AlphaSmart 2000: A Different Kind of Word Processor

1999 – Imagine something smaller, lighter, and far less expensive than an iBook. Imagine writing on a keyboard with no Mac attached. That’s one way of looking at the AlphaSmart 2000, the device I’m writing this review on.

AlphaSmart 2000

The AlphaSmart has a full-sized keyboard, eight memory partitions to store your writing (you can have up to 8 different writing projects available at all times), and runs for weeks (120-300 hours of writing) on three AA batteries.

Unlike PowerBooks and most portable computers, there’s no hinged screen. If you remember the Tandy Model 100, you have some idea what the AlphaSmart is like.

But it’s a lot lighter and far less costly than that old journalist’s workhorse. It’s a friendly blue, shaped to fit the lap comfortably, and has a four line, 40 character display.

The key action is quite comfortable, and using the AlphaSmart is a breeze. When you’re done writing, you can connect it to your Mac’s ADB port (or a PC’s keyboard port), make sure your favorite word processor is in the foreground, open your file, press the Send button, and watch the AlphaSmart type your text into your word processor, text editor, etc.

Update: The AlphaSmart 3000, introduced in January 2000, came in a Bondi blue translucent case and was the first AlphaSmart with USB. The AlphaSmart Dana (June 2002) is a full-fledged Palm OS device, and the Dana Wireless (2003) adds 802.11 WiFi to the mix.

If you have an infrared IrDA port on your computer (e.g., Bondi iMacs), the AlphaSmart 2000IR lets you beam files without wires.

It’s a very clever design.

The Hardware

Not much wider than the standard typing keys on your keyboard, the AlphaSmart measures 12.4″ wide, 9.3″ deep, and is only 1.9″ thick. The two pound keyboard is rugged, so you won’t feel uncomfortable toting it around.

The function keys across the top of the keyboard save files 1-8, print, and even spell check. The arrow keys aid navigation, as do Home and End keys.

You can even connect the AlphaSmart to a Mac and use it like a regular keyboard, although you’d probably miss the numeric keypad and other special keys.

The supertwist LCD display is not backlit, displaying dark blue text on a green-gray background. It’s quite legible in even modest lighting.

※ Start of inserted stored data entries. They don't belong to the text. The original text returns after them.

(** [processWritePackResultLocked]; a buffer that is closed holds nothing. *)
Definition processWritePackResultLocked (p : nat) (r : result content_error (option Builder)) : M WriteManager unit :=
  let* m := gets (fun m => m) in
  let writing := removePendingPack (wm_writingPacks m) p in
  let failed := removePendingPack (wm_failedPacks m) p in
  match r with
  | Ok packFileIndex =>
      modify (fun m => set_packs m (wm_packs m) (wm_pendingPacks m) writing failed
                         (foldl Add (wm_packIndexBuilder m) (map_to_list (default ∅ packFileIndex)).*2)) ;;*
      let* pp := load_pack p in
      store_pack p (set_data pp [] (pp_finalized pp))
  | Err e =>
      modify (fun m => set_packs m (wm_packs m) (wm_pendingPacks m) writing (failed ++ [p]) (wm_packIndexBuilder m)) ;;*
      fail e
  end.

(** [writePackAndAddToIndexLocked] and [writePackAndAddToIndexUnlocked]: they
    differ in when the lock is held. *)
Definition writePackAndAddToIndex (p : nat) : M WriteManager unit :=
  let* r := attempt (prepareAndWritePackInternal p) in
  processWritePackResultLocked p r.

(** The loop that writes failed packs again, over a copy of the slice. *)
Definition retryFailedPacks : M WriteManager unit :=
  let* fp := gets wm_failedPacks in
  for_each fp writePackAndAddToIndex.

(** [finishAllPacksLocked], in the order the map is iterated in. *)
Definition finishAllPacksLocked : M WriteManager unit :=
  let* m := gets (fun m => m) in
  let* t := on_storage next_turn in
  let entries := map_to_list (wm_pendingPacks m) in
  for_each (if tn_swap t then reverse entries else entries) (fun e =>
    modify (fun m => set_packs m (wm_packs m) (delete e.1 (wm_pendingPacks m)) (wm_writingPacks m ++ [e.2]) (wm_failedPacks m)
                       (wm_packIndexBuilder m)) ;;*
    writePackAndAddToIndex e.2).

(** [flushPackIndexesLocked] *)
Definition flushPackIndexesLocked : M WriteManager unit :=
  let* m := gets (fun m => m) in
  if 0 <? wm_disableIndexFlushCount m then ret tt
  else
    when (negb (Z.of_nat (size (wm_packIndexBuilder m)) =? 0)) (
      let* dataShards := lift_index (BuildShards (wm_packIndexBuilder m) mp_IndexVersion true DefaultIndexShardSize (fun _ => None)) in
      on_storage GetMutableParameters ;;*
      let* mds := on_storage (WriteIndexBlobs dataShards (s_ID (wm_currentSessionInfo m))) in
      commitSession ;;*
      for_each (zip mds dataShards) (fun e => on_shared (addIndexBlob (md_BlobID e.1) e.2 true)) ;;*
      modify (fun m => set_packs m (wm_packs m) (wm_pendingPacks m) (wm_writingPacks m) (wm_failedPacks m) ∅)) ;;*
    let* now := on_storage timeNow in
    modify (fun m => set_counters m (wm_revision m) (wm_disableIndexRefresh m) (wm_disableIndexFlushCount m) (now + flushPackIndexTimeout)).

(** [Flush] in the two parts between which it waits, without the lock, until no
    pack is being written. *)
Definition flush_begin : M WriteManager unit := on_storage GetMutableParameters ;;* retryFailedPacks.
Definition flush_finish : M WriteManager unit := finishAllPacksLocked ;;* flushPackIndexesLocked.

(** [Flush], when no other goroutine is writing. *)
Definition Flush : M WriteManager unit := flush_begin ;;* flush_finish.

(** [contentWriteTime] *)
Definition contentWriteTime (previousUnixTimeSeconds : Z) : M world Z :=
  let* now := timeNow in
  let t := now / Second in
  ret (if previousUnixTimeSeconds <? t then t else previousUnixTimeSeconds + 1).

(** [maybeFlushBasedOnTimeUnlocked] *)
Definition maybeFlushBasedOnTimeUnlocked : M WriteManager unit :=
  let* now := on_storage timeNow in
  let* after := gets wm_flushPackIndexesAfter in
  when (After now after) Flush.

(** The section of [addToPackUnlocked] that holds the lock: the pack to upload,
    if one is full. *)
Definition add_locked (contentID : ID) (originalLength : Z) (compressed : Z * list Z) (isDeleted : bool) (previousWriteTime : Z)
    : M WriteManager (option nat) :=
  let* known := (if previousWriteTime <? 0 then attempt (getContentInfoReadLocked contentID) else ret (Err ErrContentNotFound)) in
  match known with
  | Ok _ => ret None
  | Err _ =>
      add_revision ;;*
      retryFailedPacks ;;*
      let* p := getOrCreatePendingPackInfoLocked (packPrefixForContentID contentID) in
      let* pp := load_pack p in
      let offset := uint32 (slen (pp_currentPackData pp)) in
      let* ts := on_storage (contentWriteTime previousWriteTime) in
      let data := pp_currentPackData pp ++ compressed.2 in
      let info := mkInfo (pp_packBlobID pp) ts (uint32 originalLength) (uint32 (uint32 (slen data) - offset)) offset compressed.1
                    contentID isDeleted (byte mp_Version) 0 in
      store_pack p (set_items (set_data pp data (pp_finalized pp)) (<[contentID := info]> (pp_currentPackItems pp))) ;;*
      if mp_MaxPackSize <=? slen data then
        modify (fun m => set_packs m (wm_packs m) (delete (pp_prefix pp) (wm_pendingPacks m)) (wm_writingPacks m ++ [p])
                           (wm_failedPacks m) (wm_packIndexBuilder m)) ;;*
        ret (Some p)
      else ret None
  end.

(** [addToPackUnlocked] *)
Definition addToPackUnlocked (contentID : ID) (data : list Z) (isDeleted : bool) (comp previousWriteTime : Z) : M WriteManager unit :=
  maybeFlushBasedOnTimeUnlocked ;;*
  let* c := on_storage (maybeCompressAndEncryptDataForPacking data contentID comp) in
  let* full := add_locked contentID (slen data) c isDeleted previousWriteTime in
  match full with Some p => writePackAndAddToIndex p | None => ret tt end.

(** [IDFromHash] as the manager uses it. *)
Definition lift_id {S} (r : result id_error ID) : M S ID := match r with Ok id => ret id | Err _ => fail ErrHash end.

(** [maybeRetryWritingFailedPacksUnlocked] is [retryFailedPacks]; [WriteContent] *)
Definition WriteContent (data : list Z) (prefix : IDPrefix) (comp : Z) : M WriteManager ID :=
  on_storage GetMutableParameters ;;*
  retryFailedPacks ;;*
  if negb (is_ok (ValidateSingle prefix)) then fail ErrPrefix
  else
    let* h := on_storage (hashData data) in
    let* contentID := lift_id (IDFromHash prefix h) in
    let* known := attempt (getContentInfoReadLocked contentID) in
    match known with
    | Ok (_, bi) =>
        if negb (Deleted bi) then ret contentID
        else addToPackUnlocked contentID data false comp (TimestampSeconds bi) ;;* ret contentID
    | Err _ => addToPackUnlocked contentID data false comp (-1) ;;* ret contentID
    end.

(** ** Rewriting and deleting *)

(** [rewriteContent] *)
Definition rewriteContent (contentID : ID) (onlyRewriteDeleted : bool) : M WriteManager unit :=
  let* r := getContentDataAndInfo contentID in
  let '(data, bi) := r in
  if onlyRewriteDeleted && negb (Deleted bi) then ret tt
  else addToPackUnlocked contentID data (if onlyRewriteDeleted then false else Deleted bi) (CompressionHeaderID bi) (TimestampSeconds bi).

Definition RewriteContent (id : ID) : M WriteManager unit := on_storage GetMutableParameters ;;* rewriteContent id false.
Definition UndeleteContent (id : ID) : M WriteManager unit := on_storage GetMutableParameters ;;* rewriteContent id true.

(** [deletedInfo] *)
Definition deletedInfo (ci : Info) (deletedTime : Z) : Info :=
  mkInfo (PackBlobID ci) deletedTime (OriginalLength ci) (PackedLength ci) (PackOffset ci) (CompressionHeaderID ci) (ContentID ci)
    true (FormatVersion ci) (EncryptionKeyID ci).

(** [deletePreexistingContent] *)
Definition deletePreexistingContent (ci : Info) : M WriteManager unit :=
  if Deleted ci then ret tt
  else
    let* p := getOrCreatePendingPackInfoLocked (packPrefixForContentID (ContentID ci)) in
    let* ts := on_storage (contentWriteTime (TimestampSeconds ci)) in
    let* pp := load_pack p in
    store_pack p (set_items pp (<[ContentID ci := deletedInfo ci ts]> (pp_currentPackItems pp))).

(** The first pack in which a content is and is not deleted. *)
Fixpoint find_live (packs : gmap nat pendingPackInfo) (ptrs : list nat) (id : ID) : option (nat * Info) :=
  match ptrs with
  | [] => None
  | p :: ptrs =>
      match (packs !! p) ≫= (fun pp => pp_currentPackItems pp !! id) with
      | Some ci => if Deleted ci then find_live packs ptrs id else Some (p, ci)
      | None => find_live packs ptrs id
      end
  end.

(** [DeleteContent] *)
Definition DeleteContent (contentID : ID) : M WriteManager unit :=
  add_revision ;;*
  let* m := gets (fun m => m) in
  match find_live (wm_packs m) (pending_ptrs m) contentID with
  | Some (p, _) =>
      let* pp := load_pack p in
      store_pack p (set_items pp (delete contentID (pp_currentPackItems pp)))
  | None =>
      match find_live (wm_packs m) (wm_writingPacks m) contentID with
      | Some (_, bi) => deletePreexistingContent bi
      | None =>
          match wm_packIndexBuilder m !! contentID with
          | Some bi => deletePreexistingContent bi
          | None =>
              maybeRefreshIndexes ;;*
              let* bi := on_shared (getContent contentID) in
              deletePreexistingContent bi
          end
      end
  end.

(** ** The rest of the interface *)

(** [Revision] *)
Definition Revision (m : WriteManager) : Z := wm_revision m + cc_rev (sm_committed (wm_shared m)).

The text is composed of monospaced characters 7 pixels tall. If you’re an old timer, you’ll know that means some compromises in text display – characters with descenders (y, g, j, p, q) appear higher than they should. [The 2004 AlphaSmart Neo was the first to use proportional type.]

It’s not as attractive as the Mac’s nicely formed characters, but for basic text entry, it suffices.

The Firmware

There really isn’t much in the way of software. It handles up to 8 text files, can search for a work or phrase, has basic spell check, and can send files to your computer.

The eight text files come in different sizes. Gile 1 can be up to 16 pages long, the next four up to 8 pages, the next two up to 6 pages, and the last file 4 pages. Total storage capacity is 128 KB/64 pages.

The AlphaSmart has an extended character set with accents, copyright symbols, and more.

The spell checker does show one drawback of a firmware-based device: You can’t add words to the dictionary.

Other than that, it provides all the power you need in a portable text processor.

Little Room for Improvement

As friendly as the AlphaSmart 2000 is with its curved edges, there are a few things that could make it more attractive – starting with USB. Of course, now that USB is standard on all Macs and most PCs, it’s a safe bet the next version of the AlphaSmart will have a USB port.

USB would also make it fully plug-and-play; with ADB, in theory you should power down your Mac before connecting the AlphaSmart.

One improvement I would like to see is a nicer display font, maybe a proportional font as crisp as Geneva. It would take a bit more system overhead to display a proportional typeface, but that and true descenders would make reading a bit easier.

A slightly larger display would be nice, but adding more than one row would probably increase the size of the AlphaSmart – which would not be a good thing.


These are minor issues. For what it does, the AlphaSmart 2000 is a well though out, well executed writing machine. It’s often used in schools to teach keyboarding and writing. In the two weeks I’ve had one, I’ve found it is an excellent writing tool.

If you’re intrigued, visit the AlphaSmart website to learn more about this $229 writing machine.

Update: The last AlphaSmart products were discontinued in November 2013. There is usually a good selection available on eBay, often at very attractive prices.